Tarta de Queso al horno

La tarta de queso se creó en la antigua Grecia, donde era consumida por los atletas durante las celebraciones de los Juegos Olímpicos. Tras la conquista de Grecia por los romanos, estos adoptaron la receta y la extendieron por Europa. El escritor romano Catón el Viejo, en su tratado De Agricultura (siglo II a.C.), documentó una receta para un pastel de queso llamado libum, que se horneaba y ofrecía a los dioses. En la Europa Medieval, la receta evolucionó en muchos países con variaciones locales de ingredientes y métodos de cocción.

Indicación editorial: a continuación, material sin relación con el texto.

Lemma history_split hs1 hs2 s s' : history (hs1 ++ hs2) s s' -> exists s1, history hs1 s s1 /\ history hs2 s1 s'.
Proof.
  revert s; induction hs1 as [|h hs1 IH]; intros s Hr; [by exists s; split; [constructor|]|].
  inversion Hr as [|? ? ? s2 ? Hh Ht]; subst. destruct (IH _ Ht) as (s1 & H1 & H2). exists s1. split; [by econstructor|done].
Qed.

Lemma delete_user_row_ok k s : tables_ok s -> tables_ok (delete_user_row k s).
Proof.
  intros [Hp Hu Hi Ho]. split; cbn [plans users user_plans orders delete_user_row set_users set_user_plans]; try done.
  - by apply lookup_after_delete.
  - intros i v [Hv _]%map_lookup_filter_Some. auto.
Qed.

Lemma happens_ok h s s' : tables_ok s -> happens h s s' -> tables_ok s'.
Proof.
  intros Hok Hh. destruct Hh as [e s1 s2 Hs|s1 k|s1 k u Hn Eu Eb|s1 k u u' Hu Eu Eb].
  - apply (step_ok s1); [done|]. by exists e.
  - by apply delete_user_row_ok.
  - destruct Hok as [Hp Hb Hi Ho]. split; cbn; try done.
    apply (lookup_after_insert (fun i u => u_id u = i /\ 0 <= u_balance u)); [split; [congruence|lia]|done].
  - destruct Hok as [Hp Hb Hi Ho]. split; cbn; try done.
    destruct (Hb _ _ Hu).
    apply (lookup_after_insert (fun i u => u_id u = i /\ 0 <= u_balance u)); [split; [congruence|lia]|done].
Qed.

Lemma history_ok hs s s' : tables_ok s -> history hs s s' -> tables_ok s'.
Proof. intros Hok Hr. induction Hr as [|? ? ? ? ? Hh _ IH]; [done|]. apply IH. by eapply happens_ok. Qed.

Definition count (h : happening) (hs : list happening) : Z := Z.of_nat (length (List.filter (fun x => bool_decide (x = h)) hs)).

Lemma count_cons h x hs : count h (x :: hs) = (if bool_decide (x = h) then 1 else 0) + count h hs.
Proof. unfold count. cbn [List.filter]. case_bool_decide; cbn [length]; lia. Qed.

Lemma same_instance v : with_remaining (i_remaining_calls v - 0 + 0) v = v.
Proof. destruct v; unfold with_remaining; cbn. f_equal. lia. Qed.

Lemma billed_eq (e e' : event) : bool_decide (Billed e = Billed e') = bool_decide (e = e').
Proof. apply bool_decide_ext. split; congruence. Qed.
Definition adjust_balance_body (now target_id amount : Z) (actor_role actor_tenant_id : str) : M UserModel :=
  found <- query "Failed to query user" (fun s => users s !! target_id) ;;
  target <- some_or found NotFound ;;
  lift (check_balance_rbac target actor_role actor_tenant_id) ;;;
  new_balance <- some_or (checked_add (u_balance target) amount) (NotAllowed (lit "Balance overflow")) ;;
  guard_else (0 <=? new_balance) InsufficientBalance ;;;
  execute "Failed to adjust balance" (fun s =>
    u ← users s !! target_id; let u' := with_balance new_balance now u in Some (u', set_users <[target_id := u']> s)).
Definition adjust_balance (now target_id amount : Z) (actor_role actor_tenant_id : str) : M UserModel :=
  transaction "Failed to start transaction" "Failed to commit transaction"
    (adjust_balance_body now target_id amount actor_role actor_tenant_id).

(** A committed change of a balance. *)
Lemma set_balance_body_ok now id b role t w n s u' s' n' :
  alone w -> set_balance_body now id b role t w n s = (Ok u', s', n') ->
  exists u, users s !! id = Some u /\ check_balance_rbac u role t = Ok tt /\ 0 <= b /\
    u' = with_balance b now u /\ s' = set_users <[id := u']> s.
Proof.
  intros Hw H. unfold set_balance_body in H. sql_ok.
  match goal with H : users s !! id = Some ?a, H' : users s !! id ≫= _ = _ |- _ =>
    rewrite H in H'; cbn in H'; injection H' as <- <-; exists a end.
  split_and!; try done; [by destruct (check_balance_rbac _ _ _) as [[]|]|by apply Z.leb_le].
Qed.

Lemma adjust_balance_body_ok now id amount role t w n s u' s' n' :
  alone w -> adjust_balance_body now id amount role t w n s = (Ok u', s', n') ->
  exists u, users s !! id = Some u /\ check_balance_rbac u role t = Ok tt /\ 0 <= u_balance u + amount < 2 ^ 63 /\
    u' = with_balance (u_balance u + amount) now u /\ s' = set_users <[id := u']> s.
Proof.
  intros Hw H. unfold adjust_balance_body in H. sql_ok.
  match goal with H : users s !! id = Some ?a, H' : users s !! id ≫= _ = _ |- _ =>
    rewrite H in H'; cbn in H'; injection H' as <- <-; exists a end.
  match goal with H : checked_add _ _ = Some ?b |- _ => unfold checked_add in H;
    destruct (_ && _) eqn:Ec in H; [|done]; injection H as <- end.
  apply andb_true_iff in Ec as [?%Z.leb_le ?%Z.ltb_lt]. rename select ((0 <=? _) = true) into Hb. apply Z.leb_le in Hb.
  split_and!; try done. by destruct (check_balance_rbac _ _ _) as [[]|].
Qed.

Lemma set_balance_spec now id b role t : spec some_step tables_ok (set_balance now id b role t) (fun _ => True).
Proof.
  apply spec_transaction; [apply step_ok|]. intros w n s u' _ Hr. split; [|done].
  destruct (set_balance_body _ _ _ _ _ _ _ _) as [[[u|e] s'] n'] eqn:E; [|done]. cbn in *.
  apply set_balance_body_ok in E as (v & Hv & _ & Hb & -> & ->); [|apply alone_locked].
  exists Recorded. by apply step_balance.
Qed.

Lemma adjust_balance_spec now id amount role t :
  spec some_step tables_ok (adjust_balance now id amount role t) (fun _ => True).
Proof.
  apply spec_transaction; [apply step_ok|]. intros w n s u' _ Hr. split; [|done].
  destruct (adjust_balance_body _ _ _ _ _ _ _ _) as [[[u|e] s'] n'] eqn:E; [|done]. cbn in *.
  apply adjust_balance_body_ok in E as (v & Hv & _ & Hb & -> & ->); [|apply alone_locked].
  exists Recorded. apply step_balance; [done|lia].
Qed.

Lemma rbac_allows u role t :
  check_balance_rbac u role t = Ok tt ->
  role = lit "system" \/ role = lit "admin" /\ u_tenant_id u = t /\ u_role u = lit "user".
Proof.
  unfold check_balance_rbac. intros H. repeat case_match; try done; bool_to_prop; auto.
  all: repeat match goal with
       | H : (_ && _) = false |- _ => apply andb_false_iff in H
       | H : _ = false \/ _ = false |- _ => destruct H
       end; bool_to_prop; auto; congruence.
Qed.
End Balance.

(** ** All of it *)

Inductive operation :=
| PlanCreate (now new_id : Z) (input : CreatePlanInput)
| PlanUpdate (now id : Z) (input : UpdatePlanInput) (role t : str)
| PlanDelete (id : Z) (role t : str)
| PlanAssign (now new_id user_id plan_id : Z) (role t : str)
| PlanPurchase (now order_id instance_id user_id plan_id : Z)
| CallConsume (user_id : Z)
| CallRefund (instance_id : Z)
| OrderCreate (now new_id : Z) (input : Payment.CreateOrderInput) (role t : str)
| OrderUpdate (now id : Z) (input : Payment.UpdateOrderInput) (role t : str)
| OrderDelete (id : Z) (role t : str)
| BalanceSet (now id balance : Z) (role t : str)
| BalanceAdjust (now id amount : Z) (role t : str).
Lemma login_passes t t' ttl o code d : colon ∉ code -> code <> [] -> t <= t' < t + ttl -> issued_at t ttl o code d ->
  exists d', run t' (login_captcha w code) d = (Ok o, d') /\ look t' (key_of o) d' = None /\
    forall x, look t' (index_of code) d' = Some x -> x = (RText o, Some (t + ttl)).
Proof using.
  intros Hc Hne Ht [Hk Hi].
  assert (forall k v, look t k d = Some (v, Some (t + ttl)) -> look t' k d = Some (v, Some (t + ttl))) as Hl.
  { intros k v E. rewrite (look_later t t') by lia. rewrite E. by rewrite (proj2 (Z.ltb_lt _ _)) by lia. }
  apply Hl in Hk, Hi. eexists. split.
  - apply (run_login t' code o d code o); [done|by eapply text_of| |by apply str_eqb_refl].
    erewrite text_of by exact Hk. by apply parse_captcha_value.
  - unfold consume_script. erewrite text_of by exact Hk. cbn [fst snd]. split.
    + destruct (look t' (key_of o) (del _ _)) as [x|] eqn:E; [|done]. apply del_look in E. unfold drop_index in E.
      assert (look t' (key_of o) (del (attempts_key (key_of o)) (del (key_of o) d)) = Some x) as E'.
      { destruct (split_once _ _) as [[? ?]|]; [|done]. destruct (find _ _); [|done]. by eapply del_look. }
      apply del_look in E'. by rewrite del_spec in E'.
    + intros x E. apply del_look in E. unfold drop_index in E.
      assert (look t' (index_of code) (del (attempts_key (key_of o)) (del (key_of o) d)) = Some x) as E'.
      { destruct (split_once _ _) as [[? ?]|]; [|done]. destruct (find _ _); [|done]. by eapply del_look. }
      apply del_look, del_look in E'. rewrite Hi in E'. by injection E'.
Qed.

(** It does so once. *)
Lemma login_refused t o code d : (forall x, look t (index_of code) d = Some x -> exists e, x = (RText o, e)) -> look t (key_of o) d = None ->
  (run t (login_captcha w code) d).1 = Err invalid_captcha.
Proof using.
  intros Hi Hk. unfold login_captcha. destruct (is_empty code); [done|]. cbv zeta. rewrite run_bind, run_map_err, run_get. cbn [fst snd].
  unfold get_text at 1. destruct (look t (index_of code) d) as [x|] eqn:E; [|done]. destruct (Hi x eq_refl) as [e ->]. cbn [fst snd].
  rewrite run_map_err. unfold verify_for_openid. cbv zeta. cbn [chain give prog_programs]. rewrite run_bind, run_peek.
  unfold get_text. by rewrite Hk.
Qed.
End RoundTrip.

(** The code that answers a keyword opens exactly one login while it lasts. *)
Theorem issued_code_logs_in_once {Rd : Redis} {U : Unicode} `{Sha1} `{Xml} is_alphanumeric c w request msg t t' d :
  init_wechat_components c = Some w -> received w request = Ok msg -> should_send_captcha is_alphanumeric w msg = true ->
  look t (captcha_key (account_id (config w)) (from_user_name msg)) d = None ->
  (0 < captcha_len (captcha_service w))%nat -> t <= t' < t + captcha_ttl_secs (captcha_service w) ->
  let code := generate_code (captcha_service w) (draws request) in
  let answered := run t (wechat_callback_post is_alphanumeric (Some w) request) d in
  let login := run t' (login_captcha w code) answered.2 in
  answered.1 = Ok {| body := build_text_reply (unix_time request) (from_user_name msg) (to_user_name msg) (captcha_reply w (Ok code));
                     content_type := lit "application/xml" |} /\
  login.1 = Ok (from_user_name msg) /\
  (run t' (login_captcha w code) login.2).1 = Err invalid_captcha.
Proof.
  intros Hw Hm Hs Hn Hlen Ht code answered login. pose proof (init_account w c Hw) as Hacc.
  destruct (generate_stores w Hacc (captcha_service w) (draws request) (from_user_name msg) t d ltac:(lia) Hn) as (d1 & Eg & Hi). fold code in Eg, Hi.
  assert (answered = (Ok {| body := build_text_reply (unix_time request) (from_user_name msg) (to_user_name msg) (captcha_reply w (Ok code));
                            content_type := lit "application/xml" |}, d1)) as Ea.
  { unfold answered, wechat_callback_post, wechat_process_callback. rewrite Hm. unfold answer_message. rewrite Hs. cbv zeta.
    by rewrite run_bind, run_try, run_bind, run_try, Eg. }
  assert (code <> []) as Hne by (unfold code, generate_code; by destruct (captcha_len (captcha_service w)); [lia|]).
  destruct (login_passes w t t' _ _ code d1 (code_no_colon _ _) Hne Ht Hi) as (d2 & El & Hk2 & Hi2).
  unfold login. rewrite Ea. cbn [fst snd]. rewrite El. cbn [fst snd]. split; [done|]. split; [done|].
  eapply login_refused; [|exact Hk2]. intros x Hx. rewrite (Hi2 x Hx). by eexists.
Qed.

(** ** Concrete runs *)

(** A request that nobody disturbs is served to its end. *)
Lemma login_is_served {Rd : Redis} {U : Unicode} `{Sha1} `{Xml} is_alphanumeric w t ts p l d :
  exists l', rtc (step is_alphanumeric w) {| now := t; redis := d; threads := ts ++ [{| work := LoggingIn p; log := l |}] |}
    {| now := t; redis := (run t p d).2; threads := ts ++ [{| work := LoggingIn (Done (run t p d).1); log := l' |}] |}.
Proof.
  revert l d. induction p as [r|B c k IH]; intros l d; [by exists l|]. cbn [run].
  assert ((ts ++ [{| work := LoggingIn (Do c k); log := l |}]) !! length ts = Some {| work := LoggingIn (Do c k); log := l |}) as Hi
    by by apply list_lookup_middle.
  destruct (exec t c d) as [[b|] d'] eqn:Ex;
    [destruct (IH (Answer b) (l ++ happens c b) d') as [l' Hl]|destruct (IH (Failed (lit "refused")) (l ++ []) d') as [l' Hl]];
    exists l'; (eapply rtc_l; [eapply logging_in; [exact Hi|by constructor]|]); rewrite insert_app_r_alt, Nat.sub_diag by lia; exact Hl.
Qed.

Lemma callback_is_served {Rd : Redis} {U : Unicode} `{Sha1} `{Xml} is_alphanumeric w t ts request p l d :
  exists l', rtc (step is_alphanumeric w) {| now := t; redis := d; threads := ts ++ [{| work := Answering request p; log := l |}] |}
    {| now := t; redis := (run t p d).2; threads := ts ++ [{| work := Answering request (Done (run t p d).1); log := l' |}] |}.
Proof.
  revert l d. induction p as [r|B c k IH]; intros l d; [by exists l|]. cbn [run].
  assert ((ts ++ [{| work := Answering request (Do c k); log := l |}]) !! length ts = Some {| work := Answering request (Do c k); log := l |}) as Hi
    by by apply list_lookup_middle.
  destruct (exec t c d) as [[b|] d'] eqn:Ex;
    [destruct (IH (Answer b) (l ++ happens c b) d') as [l' Hl]|destruct (IH (Failed (lit "refused")) (l ++ []) d') as [l' Hl]];
    exists l'; (eapply rtc_l; [eapply answering; [exact Hi|by constructor]|]); rewrite insert_app_r_alt, Nat.sub_diag by lia; exact Hl.
Qed.

Section Demo.

(** A digest that is no digest, and a reader for which every body is a click on the menu. *)
#[local] Instance plain_sha1 : Sha1 := {| sha1_hex s := s |}.
Definition click (follower : str) : WechatMessage :=
  {| to_user_name := lit "gh"; from_user_name := follower; create_time := 0; msg_type := lit "event"; content := None;
     event := Some (lit "CLICK"); event_key := Some (lit "GET_AINS_CAPTCHA") |}.
#[local] Instance clicks : Xml := {|
  xml_message text := Ok (click text); xml_encrypt _ := Ok None; crypto_safe_mode := false; decrypt _ _ := Err (Decrypt [])
|}.
#[local] Existing Instance map_redis.
#[local] Existing Instance ascii_tables.

Definition demo_account : WechatAccountConfig :=
  {| enabled := true; ac_account_id := lit "a"; ac_app_id := lit "wx"; ac_app_secret := lit "s"; ac_token := lit "tok";
     ac_encoding_aes_key := None; ac_original_id := None; ac_message_mode := lit "plain"; ac_login := default_login_config;
     ac_subscribe_reply := [] |}.
Definition demo : WechatComponents :=
  {| config := {| account_id := lit "a"; app_id := lit "wx"; app_secret := lit "s"; token := lit "tok"; encoding_aes_key := None;
                  original_id := None; message_mode := Plain |};
     captcha_service := default_login_config; store_account := lit "a"; subscribe_reply := [] |}.

(** The timestamp is 1, the nonce 2. *)
Definition demo_request (follower : string) (sign : string) (draw : nat) : CallbackRequest :=
  {| raw_query := Ok [(lit "nonce", lit "2"); (lit "signature", lit sign); (lit "timestamp", lit "1")]; body_text := Ok (lit follower);
     draws _ := draw; unix_time := 1 |}.

Lemma issued_code_logs_in_once_witness :
  let request := demo_request "o1" "12TOK" 7 in
  let answered := run 100 (wechat_callback_post (fun _ => true) (Some demo) request) (∅ : db) in
  let login := run 399 (login_captcha demo (lit "HHHHH")) answered.2 in
  login.1 = Ok (lit "o1") /\ (run 399 (login_captcha demo (lit "HHHHH")) login.2).1 = Err invalid_captcha.
Proof.
  intros request answered login.
  exact (proj2 (issued_code_logs_in_once (fun _ => true) demo_account demo request (click (lit "o1")) 100 399 (∅ : db)
    eq_refl eq_refl eq_refl eq_refl ltac:(cbn; lia) ltac:(cbn; lia))).
Defined.

(** One follower is sent a code and one login passes with it; a second is refused. *)
Lemma captchas_open_one_login_each_witness :
  exists s, reachable (fun _ => true) demo s /\ passed (lit "o1") s = 1%nat /\ (1 <= stored demo (lit "o1") s)%nat.
Proof.
  set (request := demo_request "o1" "12TOK" 7).
  set (callback := wechat_callback_post (fun _ => true) (Some demo) request).
  set (d1 := (run 100 callback (∅ : db)).2).
  set (login := login_captcha demo (lit "HHHHH")).
  set (d2 := (run 100 login d1).2).
  destruct (callback_is_served (fun _ => true) demo 100 [] request callback [] (∅ : db)) as [l1 S1].
  destruct (login_is_served (fun _ => true) demo 100 [{| work := Answering request (Done (run 100 callback (∅ : db)).1); log := l1 |}] login [] d1) as [l2 S2].
  destruct (login_is_served (fun _ => true) demo 100 ([{| work := Answering request (Done (run 100 callback (∅ : db)).1); log := l1 |}]
    ++ [{| work := LoggingIn (Done (run 100 login d1).1); log := l2 |}]) login [] d2) as [l3 S3].
  set (s := {| now := 100; redis := (run 100 login d2).2; threads := ([{| work := Answering request (Done (run 100 callback (∅ : db)).1); log := l1 |}]
    ++ [{| work := LoggingIn (Done (run 100 login d1).1); log := l2 |}]) ++ [{| work := LoggingIn (Done (run 100 login d2).1); log := l3 |}] |}).
  assert (reachable (fun _ => true) demo s) as Hr.
  { exists {| now := 100; redis := ∅; threads := [] |}. split; [split; [reflexivity|intros o; reflexivity]|].
    eapply rtc_l; [apply (message_arrives _ _ 100 ∅ [] request)|]. etransitivity; [exact S1|].
    eapply rtc_l; [apply (login_arrives _ _ 100 d1 _ (lit "HHHHH"))|]. etransitivity; [exact S2|].
    eapply rtc_l; [apply (login_arrives _ _ 100 d2 _ (lit "HHHHH"))|]. exact S3. }
  assert (passed (lit "o1") s = 1%nat) as Hp.
  { unfold passed, s. cbn [threads app]. assert ((run 100 login d1).1 = Ok (lit "o1")) as -> by (vm_compute; reflexivity).
    assert ((run 100 login d2).1 = Err invalid_captcha) as -> by (vm_compute; reflexivity). reflexivity. }
  exists s. split; [exact Hr|]. split; [exact Hp|]. rewrite <- Hp.
  exact (proj1 (captchas_open_one_login_each (fun _ => true) demo_account demo s eq_refl Hr) (lit "o1")).
Defined.

(** The code in lower case is refused: the index is looked up as it was typed, although
    the captcha is compared without regard to case. *)
Example lower_case_is_refused :
  let answered := run 100 (wechat_callback_post (fun _ => true) (Some demo) (demo_request "o1" "12TOK" 7)) (∅ : db) in
  (run 101 (login_captcha demo (lit "hhhhh")) answered.2).1 = Err invalid_captcha /\
  (run 101 (verify_for_openid (redis_captchas (lit "a")) default_login_config (lit "a") (lit "o1") (lit "hhhhh")) answered.2).1 = Ok (lit "o1").
Proof. vm_compute. split; reflexivity. Qed.
(* ===== verification/Swarm.v ===== *)
(** * Sub-agents ([swarm/mod.rs])

    What a sub-agent may use ([AgentDefinition], [AgentRegistry]), the mailbox
    through which lead and sub-agents talk ([KvMailbox]) and the executor that
    hands tasks to them ([InProcessExecutor]).

    The mailbox lives in a [Kv] table; its operations are computations over the
    table, the process-wide message counter and the numbers that posters have
    drawn and not used yet ([taken], which is no field of the code but their local
    variables).  The mutex [maintenance], which keeps [mark_read],
    [clear_recipient] and [prune_read] of one instance apart, is not modelled:
    nothing here rests on it.  The executor is a step relation over its set of
    running agents. *)

From Stdlib Require Import Sorting.Sorted.
From stdpp Require Import sorting.
From S2P Require Import Prelude Utf8 JsonValue Messages Sql Kv.

Open Scope string_scope.
Open Scope list_scope.
Open Scope Z_scope.
Open Scope sql_scope.

(** ** Definitions of sub-agents *)

Record AgentDefinition := {
  name : str; description : str; system_prompt : option str; tools : list str; disallowed_tools : list str;
  model : option str; initial_prompt : option str
}.

Definition new_definition (name description : str) : AgentDefinition :=
  {| name := name; description := description; system_prompt := None; tools := []; disallowed_tools := [];
     model := None; initial_prompt := None |}.

Definition names_tool (tool t : str) : bool := str_eqb t (lit "*") || str_eqb t tool.

Definition allows_tool (d : AgentDefinition) (tool : str) : bool :=
  if existsb (names_tool tool) (disallowed_tools d) then false else existsb (names_tool tool) (tools d).

Definition needs_escalation (d : AgentDefinition) (tool : str) : bool := negb (allows_tool d tool).

Record AgentRegistry := { defs : gmap str AgentDefinition; order : list str }.

Definition new_registry : AgentRegistry := {| defs := ∅; order := [] |}.

Definition register (d : AgentDefinition) (r : AgentRegistry) : AgentRegistry :=
  {| defs := <[name d := d]> (defs r);
     order := match defs r !! name d with Some _ => order r | None => order r ++ [name d] end |}.

Definition get_definition (r : AgentRegistry) (n : str) : option AgentDefinition := defs r !! n.
Definition list_definitions (r : AgentRegistry) : list AgentDefinition := omap (get_definition r) (order r).
Definition registry_len (r : AgentRegistry) : nat := length (order r).

(** ** Keys of the mailbox *)

Definition MAILBOX_MAX_BODY_BYTES : N := 65536.

Definition inbox_prefix (scope agent : str) : str := lit "swarm/mbox/" ++ scope ++ lit "/" ++ agent ++ lit "/".

Definition path_segment (s : str) : bool :=
  negb (is_empty s || existsb (N.eqb slash) s || str_eqb s (lit ".") || str_eqb s (lit "..")).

En el Siglo XIX, el famoso cheesecake neoyorquino fue el preludio de las tartas de queso modernas. En 1872, un granjero lechero de Nueva York, William Lawrence, intentó reproducir el queso francés neufchâtel, pero accidentalmente creó un tipo de queso crema más suave y denso. Este «queso crema» se convirtió en el ingrediente fundamental de ese famoso pastel horneado tal como lo conocemos hoy en día. La marca Philadelphia hizo el resto al elaborar y popularizar este queso crema.

Hoy en día existen multitud de variantes de tarta de queso y nosotros vamos a elaborar una.

Ingredientes:

  • 200 g de galletas maría
  • 120 g de mantequilla
  • 800 ml de nata
  • 800 g de queso crema (tipo Philadelphia)
  • 250 g de queso fresco de vaca o cabra
  • 8 huevos
  • 300 g de azúcar
  • Un molde de tarta de 28 cm será suficiente

Preparación:

  • Rompemos e introducimos las galletas en un vaso y las trituramos sin que se deshagan del todo.
  • Previamente dejamos la mantequilla a temperatura ambiente al menos dos horas. A continuación pondremos la mantequilla en el microondas a potencia baja dándole tandas de 10 segundos, hasta que veamos que esté blanda pero no derretida. Es la manera de hacer mantequilla pomada.
  • Incorporamos la mantequilla al vaso con la galleta triturada y le damos dos meneos para que se mezcle bien. Esto nos servirá para la base de la tarta.
  • En la base del molde echamos la mezcla y la esparcimos bien apretándola con una lengua o cuchara.
  • En la misma batidora, o a mano en un bol, ponemos los huevos, la nata, el azúcar y los quesos para triturarlo y mezclarlo bien.
  • Echamos la mezcla encima de la base en el molde.
  • Precalentamos el horno a 180 grados e introducimos el molde en la parte media alrededor de 40 minutos con el calor arriba y abajo. Aunque os parezca líquida al sacarla es el tiempo suficiente de horneado.
  • 5 minutos antes del tiempo, comprobaremos que esté dorada, y si no, le daremos un golpe de grill. 
  • Dejaremos atemperar sin desmoldar y después la meteremos en la nevera al menos un par de horas.
  • Al sacarla para servir, desmoldamos y veréis como la parte interior ha quedado cremosa y en su punto. El frío la ha cuajado.
  • Serviremos las raciones con un poco de miel por encima al gusto.